In some ways, the vessel boasts state-of-the-art technology. Oceangate says the Titan is the only manned submersible to employ an “integrated real-time health monitoring system” to monitor the hull. The system is supposed to provide “early warning detection” to the pilot if a problem with the hull is found, allowing time for the ship to make it back to the surface.

OceanGate also said the Titan features “off-the-shelf technology” which “helped to streamline the construction, and makes it simple to operate and replace parts in the field.”

In a CBS News report last year, OceanGate founder and CEO Stockton Rush showed off an off-brand video game controller that he said “runs the whole thing and a largely empty interior except for an assortment of screens and some sort of toilet set-up.”

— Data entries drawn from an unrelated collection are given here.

Lemma for_each_well_formed (items : list json) (acc : dict) :
  Forall (λ x, well_formed_item x = true) items →
  ∃ results, Py.for_each Lookup.process_item items acc = Ok results.
Proof.
  intros Hall. revert acc.
  induction Hall as [|x items Hx _ IH]; intros acc; [cbn; eauto|].
  rewrite for_each_cons.
  destruct (process_item_well_formed acc x Hx) as [acc' ->]. cbn.
  apply IH.
Qed.

Lemma collect_well_formed (items : list json) :
  Forall (λ x, well_formed_item x = true) items →
  ∃ results, Lookup.collect (response items) = Ok results.
Proof.
  intros Hall. unfold Lookup.collect, response. cbn.
  rewrite lookup_singleton_eq. cbn.
  apply for_each_well_formed. exact Hall.
Qed.

Section Runs.

Variable GOOGLE_CSE_API_KEY : string.
Variable GOOGLE_CSE_ID : string.
Variable provider : request → provider_outcome.

(** The run of [_search_special_days], effect by effect. *)
Lemma search_run (date_query : string) (tr : trace) :
  let r := lookup_request GOOGLE_CSE_API_KEY GOOGLE_CSE_ID date_query in
  let tr1 :=
    tr ++ [Log INFO [Lit "Attempting to use Google Custom Search API for special days..."];
           Log INFO [Lit "search_query="; Repr (req_q r)];
           Send r] in
  Lookup._search_special_days GOOGLE_CSE_API_KEY GOOGLE_CSE_ID provider
    date_query tr
  = match provider r with
    | Failed detail => (Raise (ProviderError detail), tr1)
    | Responded body =>
        match Lookup.collect body with
        | Ok results =>
            (Ok results,
             tr1 ++ [Log INFO [Lit "Google Custom Search API returned ";
                               Num (size results); Lit " results."]])
        | Raise e => (Raise e, tr1)
        end
    end.
Proof.
  unfold Lookup._search_special_days, Lookup.execute, lookup_request,
    Lookup.search_query, logging_info, emit, lift, raise.
  unfold mbind, M_bind, mret, M_ret. cbn.
  destruct (provider _) as [body|detail]; cbn;
    [|rewrite <- !(assoc_L (++)); reflexivity].
  destruct (Lookup.collect body) as [results|e]; cbn;
    rewrite <- !(assoc_L (++)); reflexivity.
Qed.

Lemma search_Raise (date_query : string) (tr tr' : trace) (e : exn) :
  Lookup._search_special_days GOOGLE_CSE_API_KEY GOOGLE_CSE_ID provider
    date_query tr = (Raise e, tr') →
  is_Exception e = true.
Proof.
  rewrite search_run. cbn zeta.
  destruct (provider _) as [body|detail].
  - destruct (Lookup.collect body) as [results|e'] eqn:Hc; [discriminate|].
    intros [= <- _]. exact (collect_Raise body e' Hc).
  - intros [= <- _]. reflexivity.
Qed.

(** The tool hands back what [try ... except Exception] leaves in
    [results]. *)
Lemma tool_run (date_query : string) (tr : trace) :
  Lookup.get_special_day_info_from_external_source GOOGLE_CSE_API_KEY
    GOOGLE_CSE_ID provider date_query tr
  = match Lookup._search_special_days GOOGLE_CSE_API_KEY GOOGLE_CSE_ID
            provider date_query
            (tr ++ [Log INFO [Lit "TOOL CALL: 'get_special_day_info_from_external_source' called with query: '";
                              Str date_query; Lit "'"]]) with
    | (Ok results, tr1) => (Ok results, tr1)
    | (Raise e, tr1) =>
        (Ok ∅,
         tr1 ++ [Log ERROR [Lit "Error fetching special day info via tool for '";
                            Str date_query; Lit "': "; Exc e]])
    end.
Proof.
  unfold Lookup.get_special_day_info_from_external_source, try_except,
    logging_info, logging_error, emit.
  unfold mbind, M_bind, mret, M_ret. cbn.
  destruct (Lookup._search_special_days _ _ _ _ _) as [[results|e] tr1] eqn:Hs;
    cbn; [reflexivity|].
  rewrite (search_Raise _ _ _ _ Hs). reflexivity.
Qed.

(** The mapping handed back is [found] of the provider's outcome. *)
Lemma tool_found (date_query : string) (tr : trace) :
  (Lookup.get_special_day_info_from_external_source GOOGLE_CSE_API_KEY
    GOOGLE_CSE_ID provider date_query tr).1
  = Ok (found (provider (lookup_request GOOGLE_CSE_API_KEY GOOGLE_CSE_ID
                           date_query))).
Proof.
  rewrite tool_run, search_run. cbn zeta. unfold found.
  destruct (provider _) as [body|detail]; [|reflexivity].
  destruct (Lookup.collect body); reflexivity.
Qed.

Lemma tool_returns (date_query : string) (tr : trace) :
  ∃ results tr', Lookup.get_special_day_info_from_external_source GOOGLE_CSE_API_KEY
    GOOGLE_CSE_ID provider date_query tr = (Ok results, tr').
Proof.
  rewrite tool_run.
  destruct (Lookup._search_special_days _ _ _ _ _) as [[results|e] tr1]; eauto.
Qed.

Lemma tool_result (date_query : string) (tr tr' : trace) (results : dict) :
  Lookup.get_special_day_info_from_external_source GOOGLE_CSE_API_KEY
    GOOGLE_CSE_ID provider date_query tr = (Ok results, tr') →
  results = found (provider (lookup_request GOOGLE_CSE_API_KEY GOOGLE_CSE_ID
                               date_query)).
Proof.
  intros H. pose proof (tool_found date_query tr) as Hf.
  rewrite H in Hf. cbn in Hf. congruence.
Qed.

(** Every entry handed back comes from an accepted item of the response. *)
Lemma tool_origin (date_query : string) (tr tr' : trace) (results : dict)
    (t d : string) :
  Lookup.get_special_day_info_from_external_source GOOGLE_CSE_API_KEY
    GOOGLE_CSE_ID provider date_query tr = (Ok results, tr') →
  results !! t = Some d →
  ∃ body item s,
    provider (lookup_request GOOGLE_CSE_API_KEY GOOGLE_CSE_ID date_query)
    = Responded body
    ∧ item ∈ items_of body ∧ accepted item = Some (t, s)
    ∧ d = strip (before_first "..." s).
Proof.
  intros H Ht. apply tool_result in H. subst results. unfold found in Ht.
  destruct (provider _) as [body|detail]; [|rewrite lookup_empty in Ht; discriminate].
  destruct (Lookup.collect body) as [results|e] eqn:Hc;
    [|rewrite lookup_empty in Ht; discriminate].
  apply collect_Ok in Hc.
  destruct (for_each_origin _ _ _ t d Hc Ht) as [Hempty|[item [s Horigin]]].
  - rewrite lookup_empty in Hempty. discriminate.
  - exists body, item, s. split; [reflexivity|exact Horigin].
Qed.

(** What is collected without an exception is what the tool hands back. *)
Lemma tool_collected (date_query : string) (tr : trace) (body : json)
    (results : dict) :
  provider (lookup_request GOOGLE_CSE_API_KEY GOOGLE_CSE_ID date_query)
  = Responded body →
  Lookup.collect body = Ok results →
  ∃ tr', Lookup.get_special_day_info_from_external_source GOOGLE_CSE_API_KEY
    GOOGLE_CSE_ID provider date_query tr = (Ok results, tr').
Proof.
  intros Hp Hc. rewrite tool_run, search_run. cbn zeta.
  rewrite Hp, Hc. eauto.
Qed.

End Runs.

End LookupFacts.

(** ** The script *)

Module ScriptFacts.

Section Runs.

Variable environ : gmap string string.
Variable strftime_today : string → string.
Variable provider : request → provider_outcome.
Variable HarmCategory : gset string.
Variable HarmBlockThreshold : gset string.
Variable runner_run : list piece → generator.

Lemma bind_run {A B} (m : M A) (f : A → M B) (tr : trace) :
  (m ≫= f) tr
  = match m tr with
    | (Ok a, tr') => f a tr'
    | (Raise e, tr') => (Raise e, tr')
    end.
Proof. reflexivity. Qed.

Lemma on_event_Raise (ev : event) (tr tr' : trace) (e : exn) :
  Script.on_event ev tr = (Raise e, tr') → is_Exception e = true.
Proof.
  unfold Script.on_event, Script.attr, logging_info, logging_error, print,
    emit, raise.
  unfold mbind, M_bind, mret, M_ret.
  repeat (destruct (String.eqb (ev_type ev) _); cbn;
          [match goal with
           | |- context [ev_tool_code ev] => destruct (ev_tool_code ev)
           | |- context [ev_tool_response ev] => destruct (ev_tool_response ev)
           | |- context [ev_agent_response ev] => destruct (ev_agent_response ev)
           | |- context [ev_error ev] => destruct (ev_error ev)
           end; cbn; try discriminate; intros [= <- _]; reflexivity|]).
  discriminate.
Qed.

(** A call of the registered tool returns. *)
Lemma tool_call_returns (date_query : string) (tr : trace) :
  ∃ results tr',
    Script.special_day_search_tool environ provider date_query tr
    = (Ok results, tr').
Proof.
  unfold Script.special_day_search_tool. apply LookupFacts.tool_returns.
Qed.

Lemma for_events_Raise (sts : list step) (end_ : ending) (tr tr' : trace)
    (e : exn) :
  Script.for_events environ provider sts end_ tr = (Raise e, tr') →
  is_Exception e = true.
Proof.
  revert tr. induction sts as [|[date_query|ev] sts IH]; intros tr.
  - destruct end_; cbn; [discriminate|]. intros [= <- _]. reflexivity.
  - cbn [Script.for_events]. rewrite bind_run.
    destruct (tool_call_returns date_query tr) as [results [tr1 ->]].
    apply IH.
  - cbn [Script.for_events]. rewrite bind_run.
    destruct (Script.on_event ev tr) as [[[]|e'] tr1] eqn:Hev.
    + discriminate.
    + apply IH.
    + intros [= <- _]. exact (on_event_Raise ev tr tr1 e' Hev).
Qed.

Lemma run_loop_Raise (prompt : list piece) (tr tr' : trace) (e : exn) :
  Script.run_loop environ provider runner_run prompt tr = (Raise e, tr') →
  is_Exception e = true.
Proof.
  unfold Script.run_loop. rewrite bind_run. cbn. apply for_events_Raise.
Qed.

(** The run of [run_daily_check]: what the loop leaves, and the two
    records of the handler when the loop raises. *)
Lemma run_daily_check_run (tr : trace) :
  let prompt := Script.initial_prompt strftime_today in
  let tr0 :=
    tr ++ [Stdout [Lit (nl +:+ "--- Running ADK Special Day Agent for ");
                   Str (strftime_today "%B %d, %Y"); Lit " ---"];
           Log INFO (Lit "Agent's initial prompt: " :: prompt)] in
  Script.run_daily_check environ strftime_today provider runner_run tr
  = match Script.run_loop environ provider runner_run prompt tr0 with
    | (Ok _, tr1) => (Ok (), tr1)
    | (Raise e, tr1) =>
        (Ok (),
         tr1 ++ [LogException [Lit "Unhandled error during ADK agent run."] e;
                 Stdout [Lit "An unhandled error occurred during ADK agent run: ";
                         Exc e]])
    end.
Proof.
  cbn zeta.
  unfold Script.run_daily_check, try_except, print, logging_info,
    logging_exception, emit.
  unfold mbind, M_bind. cbv beta iota.
  rewrite <- (assoc_L (++)). cbn [app].
  destruct (Script.run_loop _ _ _ _ _) as [[[]|e] tr1] eqn:Hloop;
    [reflexivity|].
  rewrite (run_loop_Raise _ _ _ _ Hloop).
  rewrite <- (assoc_L (++)). reflexivity.
Qed.

Lemma run_daily_check_returns (tr : trace) :
  ∃ tr',
    Script.run_daily_check environ strftime_today provider runner_run tr
    = (Ok (), tr').
Proof.
  rewrite run_daily_check_run. cbn zeta.
  destruct (Script.run_loop _ _ _ _ _) as [[[]|e] tr1]; eauto.
Qed.

(** How the process ends, and what it has done by then. *)
Lemma run_process_missing (is_main : bool) :
  Script.is_set (environ !! "GOOGLE_CSE_API_KEY")
  && Script.is_set (environ !! "GOOGLE_CSE_ID") = false →
  Script.run_process environ strftime_today provider HarmCategory
    HarmBlockThreshold runner_run is_main
  = (Exited 1,
     [Log ERROR [Lit "Missing GOOGLE_CSE_API_KEY or GOOGLE_CSE_ID in your .env file. Please ensure these are set for the Google Custom Search tool to function."]]).
Proof.
  intros Hmiss. unfold Script.run_process, Script.module.
  rewrite bind_run. unfold Script.configuration_check, Script.getenv.
  rewrite <- negb_andb, Hmiss. reflexivity.
Qed.

Lemma getattr_member (cls : gset string) (name : string) (tr : trace) :
  name ∈ cls → Script.getattr cls name tr = (Ok (), tr).
Proof.
  intros Hin. unfold Script.getattr.
  rewrite bool_decide_eq_true_2 by exact Hin. reflexivity.
Qed.

Lemma getattr_missing (cls : gset string) (name : string) (tr : trace) :
  name ∉ cls → Script.getattr cls name tr = (Raise (AttributeError name), tr).
Proof.
  intros Hout. unfold Script.getattr.
  rewrite bool_decide_eq_false_2 by exact Hout. reflexivity.
Qed.

(** The construction of the agent either raises [AttributeError] on one of
    the names it reads, without any effect, or creates the agent. *)
Lemma SpecialDayAgent_cases (model_name : string) (tr : trace) :
  (∃ name, name ∈ names_read
     ∧ Script.SpecialDayAgent HarmCategory HarmBlockThreshold model_name tr
       = (Raise (AttributeError name), tr))
  ∨ Script.SpecialDayAgent HarmCategory HarmBlockThreshold model_name tr
    = (Ok (), tr ++ [AgentCreated model_name]).
Proof.
  unfold Script.SpecialDayAgent, names_read.
  repeat (rewrite bind_run;
          match goal with
          | |- context [Script.getattr ?cls ?name tr] =>
              destruct (decide (name ∈ cls)) as [H|H];
              [rewrite (getattr_member cls name tr H); cbv beta iota; clear H
              |rewrite (getattr_missing cls name tr H);
               left; exists name; split;
               [apply list_elem_of_In; cbn;
                repeat (first [left; reflexivity|right])|reflexivity]]
          end).
  right. reflexivity.
Qed.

The report by CBS correspondent David Pogue said the Titan is sealed by an outside crew with 17 bolts, and there is no way for the crew to get out themselves. The report also noted that the submersible lacks underwater GPS but rather is guided by text messages from the surface ship.

As reported by Fox News, Rush told Pogue in a November episode of the “Unsung Science” podcast that he worries most about “things that will stop me from being able to get to the surface. Overhangs, fish nets, entanglement hazards.” But in reference to general safety, Pogue said he did not think the underwater voyage was “very dangerous,” noting the “scary part for most people is going down to 6,000 PSI [pounds per square inch].”

As of Monday evening, the U.S. Coast Guard said the missing vessel may have as little as 70 hours of oxygen remaining. The five-person crew is believed to include billionaire explorer Hamish Harding, French explorer Paul-Henry Nargeolet, and British businessman Shahzada Dawood and his son, Suleman, according to The New York Times. The Daily Mail reports Rush himself is the fifth person aboard the submersible.

“Our entire focus is on the crew members in the submersible and their families, we are deeply thankful for the extensive assistance we have received from several government agencies and deep sea companies in our efforts to reestablish contact with the submersible,” OceanGate said in a statement on Monday.